• _Work required_
Only the number is needed: how many lines of the entries below contain the word "induction".

------------------------------------------------------------------------

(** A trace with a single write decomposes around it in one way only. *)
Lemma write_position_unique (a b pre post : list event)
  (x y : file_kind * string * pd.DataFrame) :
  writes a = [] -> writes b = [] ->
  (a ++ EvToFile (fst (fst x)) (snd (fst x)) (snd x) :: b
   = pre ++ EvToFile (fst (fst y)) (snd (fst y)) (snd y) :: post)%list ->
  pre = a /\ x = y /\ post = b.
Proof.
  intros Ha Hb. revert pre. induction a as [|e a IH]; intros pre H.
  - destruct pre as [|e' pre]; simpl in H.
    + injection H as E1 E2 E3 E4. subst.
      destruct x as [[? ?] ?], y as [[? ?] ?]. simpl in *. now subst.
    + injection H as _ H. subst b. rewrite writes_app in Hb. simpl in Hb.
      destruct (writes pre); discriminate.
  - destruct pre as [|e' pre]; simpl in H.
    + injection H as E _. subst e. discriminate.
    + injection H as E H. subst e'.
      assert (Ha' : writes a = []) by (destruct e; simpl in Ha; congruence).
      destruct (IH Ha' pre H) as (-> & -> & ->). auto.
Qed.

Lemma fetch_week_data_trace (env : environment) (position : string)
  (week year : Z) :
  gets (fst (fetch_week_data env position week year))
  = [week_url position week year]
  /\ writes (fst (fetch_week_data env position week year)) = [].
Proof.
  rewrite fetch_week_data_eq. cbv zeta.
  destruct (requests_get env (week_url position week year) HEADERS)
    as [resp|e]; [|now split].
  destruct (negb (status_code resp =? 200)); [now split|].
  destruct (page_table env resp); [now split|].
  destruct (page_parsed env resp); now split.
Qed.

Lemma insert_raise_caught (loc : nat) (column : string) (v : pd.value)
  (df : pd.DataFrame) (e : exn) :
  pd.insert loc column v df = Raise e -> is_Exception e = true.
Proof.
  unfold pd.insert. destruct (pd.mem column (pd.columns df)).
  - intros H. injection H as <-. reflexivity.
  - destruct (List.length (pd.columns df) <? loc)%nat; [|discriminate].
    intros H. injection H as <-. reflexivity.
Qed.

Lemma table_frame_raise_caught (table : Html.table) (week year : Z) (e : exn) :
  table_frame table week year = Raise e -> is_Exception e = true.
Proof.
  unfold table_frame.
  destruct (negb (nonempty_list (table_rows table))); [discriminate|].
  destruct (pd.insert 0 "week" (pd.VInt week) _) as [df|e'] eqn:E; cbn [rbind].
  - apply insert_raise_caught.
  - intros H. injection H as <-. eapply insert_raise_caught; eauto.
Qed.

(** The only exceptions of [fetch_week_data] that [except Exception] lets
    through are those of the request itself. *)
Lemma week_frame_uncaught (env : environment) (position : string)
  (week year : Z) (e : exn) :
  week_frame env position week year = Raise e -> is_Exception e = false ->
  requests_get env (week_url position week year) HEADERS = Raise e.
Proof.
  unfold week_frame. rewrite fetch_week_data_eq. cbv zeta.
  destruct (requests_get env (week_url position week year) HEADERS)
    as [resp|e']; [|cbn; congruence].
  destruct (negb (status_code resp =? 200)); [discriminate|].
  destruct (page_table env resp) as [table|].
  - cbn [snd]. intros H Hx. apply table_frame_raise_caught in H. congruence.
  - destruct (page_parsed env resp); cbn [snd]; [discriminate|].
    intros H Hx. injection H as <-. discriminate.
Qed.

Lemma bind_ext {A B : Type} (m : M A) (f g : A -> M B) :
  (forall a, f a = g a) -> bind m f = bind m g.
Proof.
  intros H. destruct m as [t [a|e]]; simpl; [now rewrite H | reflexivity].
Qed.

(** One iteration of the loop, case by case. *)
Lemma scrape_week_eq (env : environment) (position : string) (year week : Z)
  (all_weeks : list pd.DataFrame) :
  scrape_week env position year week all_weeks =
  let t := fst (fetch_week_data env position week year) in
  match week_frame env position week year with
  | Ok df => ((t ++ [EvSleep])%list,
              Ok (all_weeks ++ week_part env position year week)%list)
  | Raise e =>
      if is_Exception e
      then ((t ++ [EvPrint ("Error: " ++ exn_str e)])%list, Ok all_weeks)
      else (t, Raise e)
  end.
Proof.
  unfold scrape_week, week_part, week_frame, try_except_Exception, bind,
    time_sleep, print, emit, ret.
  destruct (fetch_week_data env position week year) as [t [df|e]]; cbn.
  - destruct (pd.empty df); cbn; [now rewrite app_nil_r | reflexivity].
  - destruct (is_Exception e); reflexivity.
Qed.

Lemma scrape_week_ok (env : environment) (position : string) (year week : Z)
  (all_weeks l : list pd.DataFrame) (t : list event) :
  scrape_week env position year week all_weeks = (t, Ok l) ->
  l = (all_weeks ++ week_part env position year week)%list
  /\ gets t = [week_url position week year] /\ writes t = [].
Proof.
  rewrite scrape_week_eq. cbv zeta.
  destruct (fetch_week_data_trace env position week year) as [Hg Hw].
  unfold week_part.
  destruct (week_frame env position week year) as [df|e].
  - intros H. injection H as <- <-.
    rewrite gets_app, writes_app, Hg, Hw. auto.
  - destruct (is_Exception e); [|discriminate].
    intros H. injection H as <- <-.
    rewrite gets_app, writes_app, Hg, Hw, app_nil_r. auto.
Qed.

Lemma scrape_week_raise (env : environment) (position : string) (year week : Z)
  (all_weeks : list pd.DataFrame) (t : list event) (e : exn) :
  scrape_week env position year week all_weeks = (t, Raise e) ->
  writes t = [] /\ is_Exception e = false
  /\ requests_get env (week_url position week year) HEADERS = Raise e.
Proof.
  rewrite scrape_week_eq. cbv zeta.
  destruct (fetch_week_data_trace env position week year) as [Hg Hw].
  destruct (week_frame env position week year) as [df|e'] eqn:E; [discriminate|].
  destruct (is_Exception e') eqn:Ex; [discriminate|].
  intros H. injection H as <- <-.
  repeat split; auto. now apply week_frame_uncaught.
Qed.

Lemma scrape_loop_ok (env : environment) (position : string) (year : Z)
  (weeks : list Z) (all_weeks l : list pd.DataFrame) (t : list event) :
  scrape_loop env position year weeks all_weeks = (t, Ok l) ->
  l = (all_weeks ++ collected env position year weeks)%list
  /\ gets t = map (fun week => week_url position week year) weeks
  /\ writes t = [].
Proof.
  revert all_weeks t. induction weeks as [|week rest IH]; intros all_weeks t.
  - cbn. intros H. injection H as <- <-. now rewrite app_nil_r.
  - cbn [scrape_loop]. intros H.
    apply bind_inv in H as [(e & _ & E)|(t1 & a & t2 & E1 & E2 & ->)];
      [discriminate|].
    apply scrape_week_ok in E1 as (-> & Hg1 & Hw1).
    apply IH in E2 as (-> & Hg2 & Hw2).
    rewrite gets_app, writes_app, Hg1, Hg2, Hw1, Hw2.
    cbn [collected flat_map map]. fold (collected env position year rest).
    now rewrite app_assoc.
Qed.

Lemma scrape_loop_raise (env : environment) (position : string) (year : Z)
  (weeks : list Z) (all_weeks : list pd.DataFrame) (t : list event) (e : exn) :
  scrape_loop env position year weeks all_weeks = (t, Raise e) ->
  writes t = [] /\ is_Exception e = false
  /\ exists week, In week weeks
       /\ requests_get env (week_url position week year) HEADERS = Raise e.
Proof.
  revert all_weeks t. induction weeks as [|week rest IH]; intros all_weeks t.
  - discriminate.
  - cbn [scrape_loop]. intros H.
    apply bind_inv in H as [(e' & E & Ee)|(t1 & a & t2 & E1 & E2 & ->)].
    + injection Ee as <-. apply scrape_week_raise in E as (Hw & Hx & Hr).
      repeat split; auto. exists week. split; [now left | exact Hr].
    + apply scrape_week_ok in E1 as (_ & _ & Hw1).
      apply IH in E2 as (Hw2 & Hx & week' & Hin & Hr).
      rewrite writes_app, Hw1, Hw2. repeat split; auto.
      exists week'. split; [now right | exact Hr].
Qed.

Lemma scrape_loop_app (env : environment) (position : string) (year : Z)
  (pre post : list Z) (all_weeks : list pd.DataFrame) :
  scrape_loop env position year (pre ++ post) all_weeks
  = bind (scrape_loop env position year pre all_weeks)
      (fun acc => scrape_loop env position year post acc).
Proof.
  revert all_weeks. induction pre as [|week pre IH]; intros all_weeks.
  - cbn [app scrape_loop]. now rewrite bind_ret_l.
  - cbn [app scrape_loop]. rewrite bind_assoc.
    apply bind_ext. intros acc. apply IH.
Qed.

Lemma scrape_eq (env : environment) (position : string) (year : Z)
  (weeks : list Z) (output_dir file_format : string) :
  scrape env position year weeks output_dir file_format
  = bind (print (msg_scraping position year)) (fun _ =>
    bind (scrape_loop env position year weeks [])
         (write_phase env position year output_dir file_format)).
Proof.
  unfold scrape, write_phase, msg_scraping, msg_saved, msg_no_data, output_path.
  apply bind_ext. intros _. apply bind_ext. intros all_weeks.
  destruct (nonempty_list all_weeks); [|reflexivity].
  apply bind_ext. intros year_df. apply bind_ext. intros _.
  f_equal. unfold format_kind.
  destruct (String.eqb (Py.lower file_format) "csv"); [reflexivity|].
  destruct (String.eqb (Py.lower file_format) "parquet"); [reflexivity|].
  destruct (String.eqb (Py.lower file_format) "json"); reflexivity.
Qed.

------------------------------------------------------------------------

• _Response_
4